水温はごく微妙に上がりつつあり16度。透視度は5m前後。
今日は深い所には行っていないので、綺麗な水がまだあるのかどうかは、わからない。
浅瀬で出会いを捜す。
5月18日
赤沢
晴れ
気温21.5度
北北東の風2m
水温15~16度
透視度5m前後
岩陰の奥にある白っぽい物が、視界の隅を通り過ぎる。
なんか光沢があったような雰囲気がして、脳内の怪しい物センサーが作動した。センサーの反応には従わないといけない、やや通り過ぎたけど、もう一度覗きこむ。
ほほう、ビンゴ。これはナヌカザメの卵だ。
僕の怪しい物センサーは正常に作動しているようだ。
(2011年2月:ナヌカザメ)サメの卵はとっても特徴的だ。
まず、卵ひとつが非常に大きい。
一粒が1ミリにも満たないのなんて普通。という魚類の世界で、一粒が10センチを超えるドデカイ卵を産むのだから、まさにケタ違いだ。
孵化するまでにかかる日数もケタ違い。
産みつけられてから数か月、1年近くも卵のままで過ごしてから孵化するというのだから驚きだ。人間は十月十日というけど、同じレベルでじっと卵の中で過ごす。
そして形が摩訶不思議。
卵といえば丸。という概念は見事になく。まるで生物の卵とは思えないなデザインをしている。
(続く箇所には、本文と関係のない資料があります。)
(** Two scans of a table. *)
Lemma execute_scans_sim (Q : RecordBatch → RecordBatch → Prop) site p pr pr' s s' ix ix' fs fs' part :
  honest p → scan_ok p pr s ix → scan_ok p pr' s' ix' →
  (∀ b, b_schema b = tp_schema p → batch_ok b → Q (projected b ix) (projected b ix')) →
  (∀ b b', Q b b' → refines Q (fold_result filter_batch b fs) (fold_result filter_batch b' fs')) →
  sim Q (execute_scans site p (indices_of pr ix) fs part) (execute_scans site p (indices_of pr' ix') fs' part).
Proof.
  intros Hp Hs Hs' HQ Hf. apply sim_interleave, Forall2_fmap, Forall2_same_length_lookup. split; [done|].
  intros i k k' Hk Hk'. rewrite Hk in Hk'. injection Hk' as <-. unfold execute_scan, indices_of.
  rewrite !(honest_unpruned p Hp), (scan_delivers p pr s ix k Hp Hs), (scan_delivers p pr' s' ix' k Hp Hs').
  pose proof (honest_batches p Hp k) as Hbs. destruct (tp_scan_partition p k None) as [bs| |]; cbn; try constructor.
  apply scan_batches_sim; [done|]. apply Forall2_fmap. specialize (Hbs bs eq_refl).
  clear -Hbs HQ. induction Hbs as [|b bs [] _ IH]; constructor; auto.
Qed.

(** Simplified filters. *)
Lemma scan_sim site p pr s ix fs fs' part :
  honest p → scan_ok p pr s ix → native_schema s → uniform_schema s → Forall2 (expr_ok s) fs fs' →
  sim (same s) (execute_scans site p (indices_of pr ix) fs part) (execute_scans site p (indices_of pr ix) fs' part).
Proof.
  intros Hp Hs Hn Hu Hfs. eapply execute_scans_sim; [done..| |].
  - intros b Hsch Hok. apply same_refl. by eapply source_fits; try apply Hs.
  - intros b b' Hb. apply (fold_result_refines (expr_ok s)); [|done|done]. intros. by apply (filter_refines s).
Qed.

(** *** Filters pushed into a scan *)

Definition item_fits (s : Schema) (item : result RecordBatch) : Prop :=
  match item with Ok b => fits s b | Err _ => True | Panic _ => False end.

Lemma filter_returns s b e : fits s b → expr_ok s e e → no_panic (filter_batch b e).
Proof.
  intros Hb [He Hr _]. unfold filter_batch. rewrite (evaluate_relabel s) by done.
  pose proof (evaluate_no_panic _ e (fit_ok _ _ Hb) (proj2 (proj2 He))) as Hnp.
  destruct (evaluate e (relabel s b)) as [a| |] eqn:E; [|done|done]. cbn. destruct (decide _); [|exact I].
  rewrite <-(evaluate_relabel s) in E by done. by rewrite law_filter by by eapply evaluated_rows.
Qed.

Lemma filter_fits s b e c : fits s b → expr_ok s e e → filter_batch b e = Ok c → fits s c.
Proof.
  intros Hb He Hc. pose proof (filter_refines s b b e e (same_refl _ _ Hb) He) as Hr.
  rewrite Hc in Hr. destruct Hr as (? & _ & Hs). apply Hs.
Qed.

Lemma filters_fit s b fs c :
  fits s b → Forall (λ e, expr_ok s e e) fs → fold_result filter_batch b fs = Ok c → fits s c.
Proof.
  intros Hb Hfs. revert b Hb. induction Hfs as [|e fs He _ IH]; intros b Hb Hc; cbn in Hc; [by injection Hc as <-|].
  apply bind_ok in Hc as (b1 & H1 & Hc). by eapply IH, Hc; eapply filter_fits.
Qed.

Lemma scan_batches_fit s fs bs :
  Forall (λ e, expr_ok s e e) fs → Forall (fits s) bs → Forall (item_fits s) (scan_batches fs bs).
Proof.
  intros Hfs. induction 1 as [|b bs Hb _ IH]; cbn; [constructor|].
  destruct (fold_result filter_batch b fs) eqn:E; [|by repeat constructor|constructor].
  constructor; [by eapply filters_fit|done].
Qed.

(** A filter over items that fit works item by item. *)
Lemma execute_filter_items s e st :
  expr_ok s e e → Forall (item_fits s) st →
  execute_filter st e = (λ item, b ← item; filter_batch b e) <$> st.
Proof.
  intros He. induction 1 as [|item st Hi _ IH]; [done|]. cbn [execute_filter]. rewrite fmap_cons, IH.
  destruct item as [b| |]; [|done|done]. cbn. pose proof (filter_returns s b e Hi He) as Hnp.
  by destruct (filter_batch b e).
Qed.

Lemma interleave_fmap {X Y} (f : X → Y) schedule (ss : list (list X)) :
  interleave schedule (fmap (M:=list) f <$> ss) = f <$> interleave schedule ss.
Proof.
  revert ss. induction schedule as [|k schedule IH]; intros ss; cbn; [by rewrite concat_map|].
  rewrite list_lookup_fmap. destruct (ss !! k) as [[|x rest]|] eqn:E; cbn; try apply IH.
  f_equal. rewrite <-IH. f_equal. by rewrite list_fmap_insert.
Qed.

Lemma scan_batches_filter s fs e bs :
  Forall (λ e, expr_ok s e e) fs → expr_ok s e e → Forall (fits s) bs →
  sim (same s) ((λ item, b ← item; filter_batch b e) <$> scan_batches fs bs) (scan_batches (fs ++ [e]) bs).
Proof.
  intros Hfs He. induction 1 as [|b bs Hb _ IH]; cbn; [constructor|]. rewrite fold_result_app.
  destruct (fold_result filter_batch b fs) as [c| |] eqn:E; cbn; try constructor.
  destruct (filter_batch c e) as [d| |] eqn:Ed; cbn; [|constructor|].
  - constructor; [|done]. apply same_refl. eapply filter_fits; [by eapply filters_fit|done|done].
  - pose proof (filter_returns s c e ltac:(by eapply filters_fit) He) as Hnp. by rewrite Ed in Hnp.
Qed.

Lemma scan_filter_sim site p pr s ix fs e part :
  honest p → scan_ok p pr s ix → native_schema s → uniform_schema s →
  Forall (λ e, expr_ok s e e) fs → expr_ok s e e →
  sim (same s) (execute_filter (execute_scans site p (indices_of pr ix) fs part) e)
    (execute_scans site p (indices_of pr ix) (fs ++ [e]) part).
Proof.
  intros Hp Hs Hn Hu Hfs He. unfold execute_scans.
  assert (∀ k, Forall (item_fits s) (execute_scan (site_full site k) p (indices_of pr ix) fs k) ∧
    sim (same s) ((λ item, b ← item; filter_batch b e) <$> execute_scan (site_full site k) p (indices_of pr ix) fs k)
      (execute_scan (site_full site k) p (indices_of pr ix) (fs ++ [e]) k)) as Htask.
  { intros k. unfold execute_scan, indices_of.
    rewrite !(honest_unpruned p Hp), (scan_delivers p pr s ix k Hp Hs).
    pose proof (honest_batches p Hp k) as Hbs.
    destruct (tp_scan_partition p k None) as [bs| |]; cbn; [|by repeat constructor..].
    assert (Forall (fits s) ((λ b, projected b ix) <$> bs)) as Hfit.
    { apply Forall_fmap. eapply list.Forall_impl; [by apply Hbs|]. intros b [Hsch Hok]. cbn.
      by eapply source_fits; try apply Hs. }
    split; [by apply scan_batches_fit|by apply scan_batches_filter]. }
  rewrite (execute_filter_items s); [|done|].
  - rewrite <-interleave_fmap. apply sim_interleave. rewrite <-list_fmap_compose. apply Forall2_fmap, Forall2_same_length_lookup.
    split; [done|]. intros i k k' Hk Hk'. rewrite Hk in Hk'. injection Hk' as <-. apply Htask.
  - rewrite interleave_Permutation. apply Forall_concat, Forall_fmap, list.Forall_forall. intros k _. apply Htask.
Qed.

(** *** Narrowed scans *)

(** [b'] has the columns of [b] at the indices [jx]. *)
Record narrowed (s t : Schema) (jx : list nat) (b b' : RecordBatch) : Prop := {
  narrowed_left : fits s b;
  narrowed_right : fits t b';
  narrowed_rows : b_rows b' = b_rows b;
  narrowed_columns : Forall2 (λ j a, b_columns b !! j = Some a) jx (b_columns b');
}.

Definition kept (t : Schema) (e : Expr) : Prop := columns e ⊆ list_to_set (short_name <$> t).

Lemma find_narrowed s t jx n j :
  uniform_schema s → uniform_schema t → Forall2 (λ j f, s !! j = Some f) jx t →
  find_column s n = Ok j → unqualified n ∈ short_name <$> t → ∃ k, find_column t n = Ok k ∧ jx !! k = Some j.
Proof.
  intros Hs Ht Hjx Hj Hn. apply resolve_field_refers in Hj as (f & Hf & Href).
  apply list_elem_of_fmap in Hn as (g & Hn & Hg). apply list_elem_of_lookup in Hg as [k Hk].
  destruct (Forall2_lookup_r _ _ _ _ _ Hjx Hk) as (i & Hi & Hig).
  assert (i = j) as -> by (eapply (uniform_unique s i j g f); [done..|]; destruct Href; congruence).
  exists k. split; [|done]. apply (uniform_resolve t n k g); [done|done|]. by simplify_eq.
Qed.

Lemma columns_column n : columns (Column n) = {[ unqualified n ]}.
Proof. unfold columns. cbn. set_solver. Qed.

Lemma resolved_narrowed s t jx e :
  uniform_schema s → uniform_schema t → Forall2 (λ j f, s !! j = Some f) jx t →
  resolved s e = true → kept t e → resolved t e = true.
Proof.
  intros Hs Ht Hjx. unfold kept.
  induction e as [n|v|l IHl op r IHr|e IH negated|e IH ty|e IH alias|f e IH d|]; cbn [resolved]; intros Hr Hk;
    try done; try (by apply IH).
  - destruct (find_column s n) as [j| |] eqn:Ej; try done. rewrite columns_column in Hk.
    destruct (find_narrowed s t jx n j Hs Ht Hjx Ej) as (k & -> & _); [set_solver|done].
  - apply andb_true_iff in Hr as [Hl Hr]. rewrite columns_binary in Hk.
    apply andb_true_iff. split; [apply IHl|apply IHr]; (done || set_solver).
Qed.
おもちゃのドリルとしか思えないこいつはネコザメの卵。この中で1匹のネコザメが育つ。
実際に海の中で、これを「ネコザメの卵なんだよ」と教えても、信じない人が2割ほどいるくらいだ。
産みたてはもっと深緑色をしていて、綺麗なドリルをしているのだけど、こいつは10ヶ月間も海の中にいてネコザメが孵化した後のものだからさすがにボロボロだ。海の中で10カ月と言うのは、象像以上に厳しい。
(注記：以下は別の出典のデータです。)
(* ===== verification/OperatorDemo.v ===== *)
(** * Batch operations and a sort with the laws of the operators

    Concrete instances for the worked examples, with batches that are checked cell by
    cell, and the in-memory table as an honest one. *)
From S2P Require Import Prelude Text Float Expr ExprProps SchemaProps Logical Catalog Physical Memory Execution ExecutionDemo HashJoin Aggregate AggregateProps Executor ExecutorProps OperatorProps ScanProps.

(** ** Batches *)

Definition typed_cells (a : array) : bool :=
  forallb (λ c : option cell, match c with Some x => cell_typed (a_type a) x | None => true end) (a_cells a).

#[export] Instance checked_batch_ops : BatchOps := {
  try_new schema columns :=
    if forallb typed_cells columns then @try_new demo_batch_ops schema columns
    else Err (Arrow "value of another type");
  batch_project := @batch_project demo_batch_ops;
  batch_slice := @batch_slice demo_batch_ops;
  filter_record_batch := @filter_record_batch demo_batch_ops;
  concat_batches := @concat_batches demo_batch_ops;
  take_record_batch := @take_record_batch demo_batch_ops;
  batch_bytes := @batch_bytes demo_batch_ops;
}.

Lemma typed_cells_spec a n : typed_cells a = true → length (a_cells a) = n → array_ok n a.
Proof.
  intros Ht Hn. split; [done|]. unfold typed_cells in Ht. rewrite forallb_forall in Ht.
  apply list.Forall_forall. intros c Hc x ->. by apply (Ht (Some x)), list_elem_of_In.
Qed.

Lemma checked_columns schema columns n :
  a_type <$> columns = f_type <$> schema → all_rows n columns = true → forallb typed_cells columns = true →
  Forall2 (λ f a, a_type a = f_type f ∧ array_ok n a) schema columns.
Proof.
  revert schema. induction columns as [|a columns IH]; intros [|f schema] Ht Hr Hc; try done.
  rewrite !fmap_cons in Ht. injection Ht as Ht1 Ht2. cbn in Hr, Hc.
  apply andb_true_iff in Hr as [Hr1%bool_decide_eq_true_1 Hr2], Hc as [Hc1 Hc2].
  constructor; [split; [done|by apply typed_cells_spec]|by apply IH].
Qed.

Lemma collect_lookup {A} (l : list A) (e : SparkXError) ix :
  Forall (λ i, i < length l) ix → collect (λ i, ok_or (l !! i) e) ix = Ok (omap (λ i, l !! i) ix).
Proof.
  induction 1 as [|i ix Hi _ IH]; [done|]. cbn [collect omap list_omap].
  destruct (lookup_lt_is_Some_2 l i Hi) as [x ->]. cbn. by rewrite IH.
Qed.

#[export] Instance checked_batch_laws : BatchLaws checked_batch_ops.
Proof.
  constructor.
  - intros schema columns b. cbn. destruct (forallb typed_cells columns) eqn:Ec; [|done].
    destruct columns as [|a columns]; [done|]. destruct (_ && _) eqn:E; [|done]. intros [= <-].
    apply andb_true_iff in E as [Et%bool_decide_eq_true_1 Er]. cbn [b_schema b_columns b_rows].
    split_and!; [done|done|done|by apply checked_columns].
  - intros schema columns. cbn. destruct (forallb typed_cells columns); [|done].
    destruct columns; [done|]. by destruct (_ && _).
  - intros b ix Hl Hix. cbn. rewrite !collect_lookup by (done || by rewrite Hl). done.
  - intros b mask Hm. cbn. by rewrite bool_decide_eq_true_2.
  - intros b n Hn. cbn. unfold map_columns. f_equal. 
  - done.
  - done.
  - intros b b' Hc Hr. cbn. by rewrite Hc, Hr.
Qed.

#[export] Instance demo_kernels_return : KernelsReturn demo_kernels.
Proof. intros op t x y. cbn. unfold demo_arith. destruct x, y; try exact I. destruct op; cbn -[cell_typed]; try destruct (decide _); cbn -[cell_typed]; try exact I; by destruct (cell_typed _ _). Qed.

(** ** Sorting *)

Definition compare_cells (descending nulls_first : bool) (x y : option cell) : comparison :=
  match x, y with
  | None, None => Eq
  | None, Some _ => if nulls_first then Lt else Gt
  | Some _, None => if nulls_first then Gt else Lt
  | Some x, Some y => let c := default Eq (demo_order x y) in if descending then CompOpp c else c
  end.

Fixpoint compare_rows (columns : list SortColumn) (i j : nat) : comparison :=
  match columns with
  | [] => Eq
  | c :: columns =>
      let at_row k := default None (a_cells (sc_values c) !! k) in
      match compare_cells (sc_descending c) (sc_nulls_first c) (at_row i) (at_row j) with
      | Eq => compare_rows columns i j
      | o => o
      end
  end.

Fixpoint insert_row (columns : list SortColumn) (i : nat) (rows : list nat) : list nat :=
  match rows with
  | [] => [i]
  | j :: rest => match compare_rows columns i j with Gt => j :: insert_row columns i rest | _ => i :: rows end
  end.

#[export] Instance demo_sort_ops : SortOps := {
  lexsort_to_indices columns limit :=
    match columns with
    | [] => Err (Arrow "sort requires at least one column")
    | c :: _ =>
        let n := length (a_cells (sc_values c)) in
        Ok (take (default n limit) (foldr (insert_row columns) [] (seq 0 n)))
    end;
  new_empty schema := MkRecordBatch schema ((λ f, MkArray (f_type f) []) <$> schema) 0;
}.

Lemma insert_row_Permutation columns i rows : insert_row columns i rows ≡ₚ i :: rows.
Proof.
  induction rows as [|j rows IH]; [done|]. cbn. destruct (compare_rows columns i j); [done|done|].
  rewrite IH. apply Permutation_swap.
Qed.

Lemma sort_rows_Permutation columns l : foldr (insert_row columns) [] l ≡ₚ l.
Proof. induction l as [|i l IH]; [done|]. cbn. by rewrite insert_row_Permutation, IH. Qed.

#[export] Instance demo_sort_laws : SortLaws demo_sort_ops.
Proof.
  constructor; [|done]. intros [|c columns] limit indices n; [done|]. intros Hn. cbn. intros [= <-].
  apply list.Forall_cons in Hn as [-> _]. apply Forall_take.
  rewrite (sort_rows_Permutation (c :: columns)). apply list.Forall_forall. intros i Hi%elem_of_seq. lia.
Qed.

(** ** In-memory tables *)

(** A memory table with a clean schema of nullable columns is an honest table. *)
Lemma memory_provider_honest `{B : BatchOps, !BatchLaws B} t :
  native_schema (mt_schema t) → nullable_schema (mt_schema t) → Forall (λ f, dotted f = false) (mt_schema t) →
  NoDup (f_name <$> mt_schema t) → Forall (Forall (λ b, b_schema b = mt_schema t ∧ batch_ok b)) (mt_partitions t) →
  honest (memory_provider t).
Proof.
  intros Hn Hnull Hd Hnd Hbs.
  assert (∀ bs : list RecordBatch, collect (λ b, Ok b) bs = Ok bs) as Hid.
  { intros bs. induction bs as [|b bs IH]; [done|]. cbn. by rewrite IH. }
  split; try done.
  - intros k bs Hk. cbn in *. unfold MemoryTable_scan_partition in Hk. destruct (mt_partitions t !! k) as [l|] eqn:E; [|done].
    cbn in Hk. rewrite Hid in Hk. injection Hk as <-. by apply (Forall_lookup_1 _ _ _ _ Hbs E).
  - intros k ix. cbn. unfold MemoryTable_scan_partition. destruct (mt_partitions t !! k) as [l|]; [|done].
    cbn. by rewrite Hid.
Qed.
このドリル卵。割と浅瀬の岩礁地帯で見つかる事が多い。
大概の場合、先端を下にして岩と岩の隙間に挟まった状態で見つかるのだけど、ただ引っ張っても抜けるもんじゃない。そう、このドリルは簡単に抜けない為の仕組みらしい。
人間なら左回転させて…と、考えて抜く事ができるけど、自然の状態ではまず抜ける事は無いだろう。逆に、波に揺られてるうちに、どんどん固定されてゆく。
以前のブログで、「フナクイムシの生活がトンネルのシールド工法の元になった」って書いたけど、ドリルという道具のアイデアも生物に先を越されていたのかもしれない。
見つけたナヌカザメの卵はどこにも固定されておらず、ただ岩の隙間に落ちていただけだった。
それにしても綺麗な卵だ。産んでからそう何日も経ってないだろう。
セルロイドの様な硬ようで繊細な柔らかさのある感触と、怪しく滑らかな曲線は、とても魚の卵とは思えない。芸術作品だ。
昔の人はこれを、「人魚の財布」と言ったそうだ。
成長したナヌカザメは殻を破って孵化するのではなく、写真の左上の部分が開いて出口になるので、そこから海へと旅立ってゆく。
サメのいなくなった卵は、破られずに入れ物のまま残るので、そういうのが浜に打ち上げられたりしたんだろう。これを海辺で見つけて「人魚の財布だ」なんて、なかなかロマンのある言い方だ。
卵の上下には植物のツルのような物が4本出ていて。生み出されるとクルクルとソフトコーラルに絡まって固定されるようになってる。ツルはとても丈夫で、簡単には外れない。
この卵のツルは先端の細い所まで切れずに残っているので、最初から何にも絡めなかったのだろう。
中の卵はどうなってるのだろうかと思って、太陽に透かして見てみたけど、卵黄が確認出来ない。
それよりも、中から白い粉の様な物が出て来てモウモウとしてきた。
これは。死んで腐った中身だ。
この卵はもう生きてない…
卵黄に近い部分に亀裂があり、そこから中身が出て来ている。死因もこの亀裂だろう。
生きた中身があるのであれば、深い所に持って行って紐か何かで再固定してあげたんだけどな。そうすれば1年近くナヌカザメの成長を皆で楽しめたのに…
考えてみれば、こんなに綺麗でいて中身の入っていない財布なんて、そうそう落ちてるもんじゃない。
考えてみれば、こんなに綺麗でいて中身の入っていない財布なんて、そうそう落ちてるもんじゃない。
こりやぁ人魚が「持って帰れ」って言ってるんじゃないかな。
そうだな、折角だから大事に持って帰ることにしよう。
僕にとってはお金より価値がある財布だ。